[Data entries]
※

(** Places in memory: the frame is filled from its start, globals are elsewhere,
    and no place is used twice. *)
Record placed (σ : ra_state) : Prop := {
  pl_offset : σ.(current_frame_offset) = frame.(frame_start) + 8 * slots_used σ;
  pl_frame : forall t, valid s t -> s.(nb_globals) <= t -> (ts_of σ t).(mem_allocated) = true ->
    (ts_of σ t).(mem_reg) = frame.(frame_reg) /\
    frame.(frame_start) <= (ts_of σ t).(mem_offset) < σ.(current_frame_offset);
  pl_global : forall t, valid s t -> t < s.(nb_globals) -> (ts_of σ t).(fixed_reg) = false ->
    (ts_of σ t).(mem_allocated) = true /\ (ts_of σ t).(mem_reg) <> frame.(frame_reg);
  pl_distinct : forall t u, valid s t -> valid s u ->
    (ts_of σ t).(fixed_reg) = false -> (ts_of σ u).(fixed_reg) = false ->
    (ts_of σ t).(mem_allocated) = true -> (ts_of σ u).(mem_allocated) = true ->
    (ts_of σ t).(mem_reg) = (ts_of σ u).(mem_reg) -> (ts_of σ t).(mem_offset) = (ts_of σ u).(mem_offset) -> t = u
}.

※

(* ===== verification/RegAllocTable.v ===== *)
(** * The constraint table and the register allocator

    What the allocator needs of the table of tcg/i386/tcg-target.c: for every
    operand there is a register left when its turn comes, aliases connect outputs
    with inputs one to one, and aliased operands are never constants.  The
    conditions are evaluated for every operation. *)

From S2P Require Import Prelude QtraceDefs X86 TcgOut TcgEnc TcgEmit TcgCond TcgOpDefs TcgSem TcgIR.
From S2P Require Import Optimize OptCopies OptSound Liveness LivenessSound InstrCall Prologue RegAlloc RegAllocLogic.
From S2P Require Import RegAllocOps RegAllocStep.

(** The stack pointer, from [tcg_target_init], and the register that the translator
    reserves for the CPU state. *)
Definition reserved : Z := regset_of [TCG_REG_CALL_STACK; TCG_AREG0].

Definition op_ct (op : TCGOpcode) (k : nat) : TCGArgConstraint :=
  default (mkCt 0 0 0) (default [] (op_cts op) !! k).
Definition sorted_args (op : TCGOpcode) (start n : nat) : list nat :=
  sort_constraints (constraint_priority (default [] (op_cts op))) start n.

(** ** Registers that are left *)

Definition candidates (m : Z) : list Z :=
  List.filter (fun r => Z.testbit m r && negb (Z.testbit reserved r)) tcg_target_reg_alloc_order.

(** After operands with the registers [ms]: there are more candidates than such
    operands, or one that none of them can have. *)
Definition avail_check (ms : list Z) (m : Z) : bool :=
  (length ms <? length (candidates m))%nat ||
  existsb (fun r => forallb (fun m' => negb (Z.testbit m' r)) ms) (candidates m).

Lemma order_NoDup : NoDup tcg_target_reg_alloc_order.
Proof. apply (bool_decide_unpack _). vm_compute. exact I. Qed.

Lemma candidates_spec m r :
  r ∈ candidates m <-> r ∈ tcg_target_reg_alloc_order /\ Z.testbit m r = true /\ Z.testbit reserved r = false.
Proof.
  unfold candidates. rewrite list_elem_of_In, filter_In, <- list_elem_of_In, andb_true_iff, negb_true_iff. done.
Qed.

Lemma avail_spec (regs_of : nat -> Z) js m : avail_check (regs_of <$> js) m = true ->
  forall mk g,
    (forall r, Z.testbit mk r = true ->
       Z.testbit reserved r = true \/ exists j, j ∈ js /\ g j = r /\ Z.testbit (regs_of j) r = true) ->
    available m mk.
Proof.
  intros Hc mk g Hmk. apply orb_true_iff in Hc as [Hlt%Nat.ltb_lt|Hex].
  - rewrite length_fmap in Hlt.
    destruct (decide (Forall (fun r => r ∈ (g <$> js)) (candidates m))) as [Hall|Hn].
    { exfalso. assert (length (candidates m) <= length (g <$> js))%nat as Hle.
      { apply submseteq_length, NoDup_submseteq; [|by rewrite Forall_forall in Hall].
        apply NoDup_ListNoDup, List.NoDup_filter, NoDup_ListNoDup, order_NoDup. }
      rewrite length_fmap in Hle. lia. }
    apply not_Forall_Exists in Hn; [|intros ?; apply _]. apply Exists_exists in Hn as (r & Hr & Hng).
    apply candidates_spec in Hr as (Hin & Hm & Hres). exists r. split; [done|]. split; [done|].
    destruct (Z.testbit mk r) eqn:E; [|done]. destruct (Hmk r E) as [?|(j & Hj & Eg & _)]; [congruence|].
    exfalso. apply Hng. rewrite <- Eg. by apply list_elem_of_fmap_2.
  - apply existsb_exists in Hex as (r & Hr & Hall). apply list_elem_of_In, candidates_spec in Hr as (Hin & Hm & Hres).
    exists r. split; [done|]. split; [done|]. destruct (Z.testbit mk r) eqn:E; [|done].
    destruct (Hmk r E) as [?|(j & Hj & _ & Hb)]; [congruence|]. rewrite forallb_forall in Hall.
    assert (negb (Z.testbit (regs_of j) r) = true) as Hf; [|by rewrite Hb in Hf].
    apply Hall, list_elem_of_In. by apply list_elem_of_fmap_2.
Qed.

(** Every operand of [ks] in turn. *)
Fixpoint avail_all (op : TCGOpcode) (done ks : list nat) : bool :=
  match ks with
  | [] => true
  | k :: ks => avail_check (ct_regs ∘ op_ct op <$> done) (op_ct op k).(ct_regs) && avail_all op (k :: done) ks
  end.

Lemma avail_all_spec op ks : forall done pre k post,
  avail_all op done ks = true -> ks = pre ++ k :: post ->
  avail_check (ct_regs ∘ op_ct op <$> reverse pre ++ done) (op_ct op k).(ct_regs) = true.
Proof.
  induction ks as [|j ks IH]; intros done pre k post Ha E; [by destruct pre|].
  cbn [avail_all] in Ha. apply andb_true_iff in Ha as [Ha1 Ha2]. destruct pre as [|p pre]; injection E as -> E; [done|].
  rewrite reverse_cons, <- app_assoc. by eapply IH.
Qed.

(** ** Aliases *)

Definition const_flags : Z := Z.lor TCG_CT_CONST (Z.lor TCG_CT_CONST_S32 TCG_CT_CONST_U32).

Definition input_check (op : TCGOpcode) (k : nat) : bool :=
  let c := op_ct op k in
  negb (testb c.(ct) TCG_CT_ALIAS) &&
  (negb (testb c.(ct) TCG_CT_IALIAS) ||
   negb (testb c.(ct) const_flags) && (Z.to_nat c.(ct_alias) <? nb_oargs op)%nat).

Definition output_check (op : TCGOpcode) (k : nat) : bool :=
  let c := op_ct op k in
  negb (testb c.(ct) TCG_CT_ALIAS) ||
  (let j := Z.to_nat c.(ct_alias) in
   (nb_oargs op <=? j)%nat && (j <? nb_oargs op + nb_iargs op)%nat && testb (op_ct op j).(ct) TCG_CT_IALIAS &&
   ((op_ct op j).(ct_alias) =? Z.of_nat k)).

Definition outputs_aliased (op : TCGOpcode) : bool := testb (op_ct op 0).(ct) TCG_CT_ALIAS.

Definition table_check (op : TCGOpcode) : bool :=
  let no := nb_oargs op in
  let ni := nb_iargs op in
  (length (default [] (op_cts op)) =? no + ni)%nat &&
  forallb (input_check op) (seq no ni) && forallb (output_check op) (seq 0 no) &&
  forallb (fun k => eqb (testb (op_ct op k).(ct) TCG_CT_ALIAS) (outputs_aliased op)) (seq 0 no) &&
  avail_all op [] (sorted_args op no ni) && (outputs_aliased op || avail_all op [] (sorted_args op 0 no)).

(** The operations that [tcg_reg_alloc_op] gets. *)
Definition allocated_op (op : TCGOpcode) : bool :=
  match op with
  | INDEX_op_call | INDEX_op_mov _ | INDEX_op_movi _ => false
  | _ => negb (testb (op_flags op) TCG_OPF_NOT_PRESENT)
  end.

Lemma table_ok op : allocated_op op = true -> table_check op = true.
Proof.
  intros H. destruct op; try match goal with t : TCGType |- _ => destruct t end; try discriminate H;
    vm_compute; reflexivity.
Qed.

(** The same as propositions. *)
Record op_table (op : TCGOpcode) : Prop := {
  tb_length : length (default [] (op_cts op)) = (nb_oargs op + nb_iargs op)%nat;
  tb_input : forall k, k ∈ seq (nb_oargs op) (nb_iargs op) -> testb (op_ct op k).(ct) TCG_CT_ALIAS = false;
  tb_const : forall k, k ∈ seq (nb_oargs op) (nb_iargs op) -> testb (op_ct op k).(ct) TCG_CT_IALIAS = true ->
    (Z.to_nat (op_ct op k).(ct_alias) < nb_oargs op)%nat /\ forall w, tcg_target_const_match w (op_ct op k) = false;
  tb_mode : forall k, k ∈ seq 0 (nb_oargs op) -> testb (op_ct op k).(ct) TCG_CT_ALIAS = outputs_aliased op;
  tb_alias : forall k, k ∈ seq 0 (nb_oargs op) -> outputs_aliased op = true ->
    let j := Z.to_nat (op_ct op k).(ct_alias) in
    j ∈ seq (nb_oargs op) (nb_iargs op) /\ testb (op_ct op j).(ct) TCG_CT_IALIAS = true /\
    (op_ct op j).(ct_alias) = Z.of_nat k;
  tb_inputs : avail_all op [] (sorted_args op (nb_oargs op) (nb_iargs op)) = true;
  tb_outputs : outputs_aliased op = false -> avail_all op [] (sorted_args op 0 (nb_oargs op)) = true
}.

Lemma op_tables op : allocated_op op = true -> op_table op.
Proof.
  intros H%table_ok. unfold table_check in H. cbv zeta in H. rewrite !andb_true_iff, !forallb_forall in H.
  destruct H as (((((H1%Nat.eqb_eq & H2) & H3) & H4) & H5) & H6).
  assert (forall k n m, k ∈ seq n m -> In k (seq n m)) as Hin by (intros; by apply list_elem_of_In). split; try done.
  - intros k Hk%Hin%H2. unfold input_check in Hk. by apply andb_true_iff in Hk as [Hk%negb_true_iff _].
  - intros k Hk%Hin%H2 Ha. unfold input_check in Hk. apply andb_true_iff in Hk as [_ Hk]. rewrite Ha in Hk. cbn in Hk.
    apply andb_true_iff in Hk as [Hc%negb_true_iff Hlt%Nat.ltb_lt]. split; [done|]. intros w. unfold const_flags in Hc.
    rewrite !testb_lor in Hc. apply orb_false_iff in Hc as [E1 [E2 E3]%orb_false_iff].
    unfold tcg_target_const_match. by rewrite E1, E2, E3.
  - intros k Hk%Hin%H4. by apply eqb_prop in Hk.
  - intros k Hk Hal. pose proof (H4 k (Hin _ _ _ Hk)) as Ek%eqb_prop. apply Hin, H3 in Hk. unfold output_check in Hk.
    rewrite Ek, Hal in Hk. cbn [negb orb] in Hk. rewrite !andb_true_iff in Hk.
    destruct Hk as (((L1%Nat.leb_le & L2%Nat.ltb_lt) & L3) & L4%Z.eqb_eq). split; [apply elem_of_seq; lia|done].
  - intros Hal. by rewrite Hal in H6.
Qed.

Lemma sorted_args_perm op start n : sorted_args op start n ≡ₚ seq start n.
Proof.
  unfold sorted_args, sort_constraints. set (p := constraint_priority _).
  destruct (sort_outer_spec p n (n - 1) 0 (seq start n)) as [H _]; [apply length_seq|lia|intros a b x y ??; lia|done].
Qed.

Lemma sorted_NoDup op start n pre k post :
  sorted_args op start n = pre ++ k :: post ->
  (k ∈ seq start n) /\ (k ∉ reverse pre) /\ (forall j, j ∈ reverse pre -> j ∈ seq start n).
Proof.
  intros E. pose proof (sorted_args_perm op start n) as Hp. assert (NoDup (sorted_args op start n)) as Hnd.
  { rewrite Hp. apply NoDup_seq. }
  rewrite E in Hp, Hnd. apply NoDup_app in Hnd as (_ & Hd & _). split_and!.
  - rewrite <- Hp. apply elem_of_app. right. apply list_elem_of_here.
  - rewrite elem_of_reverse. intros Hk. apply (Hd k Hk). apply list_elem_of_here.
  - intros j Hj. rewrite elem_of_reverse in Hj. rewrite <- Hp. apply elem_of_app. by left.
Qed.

※

#### Work instruction:
In the entries above, find the line holding "(** Places in" and the line holding "(ts_of σ t).(mem_allocated) = true /\"; print both of them and every line between, exactly, and nothing else.

#### Exercise answer:
(** Places in memory: the frame is filled from its start, globals are elsewhere,
    and no place is used twice. *)
Record placed (σ : ra_state) : Prop := {
  pl_offset : σ.(current_frame_offset) = frame.(frame_start) + 8 * slots_used σ;
  pl_frame : forall t, valid s t -> s.(nb_globals) <= t -> (ts_of σ t).(mem_allocated) = true ->
    (ts_of σ t).(mem_reg) = frame.(frame_reg) /\
    frame.(frame_start) <= (ts_of σ t).(mem_offset) < σ.(current_frame_offset);
  pl_global : forall t, valid s t -> t < s.(nb_globals) -> (ts_of σ t).(fixed_reg) = false ->
    (ts_of σ t).(mem_allocated) = true /\ (ts_of σ t).(mem_reg) <> frame.(frame_reg);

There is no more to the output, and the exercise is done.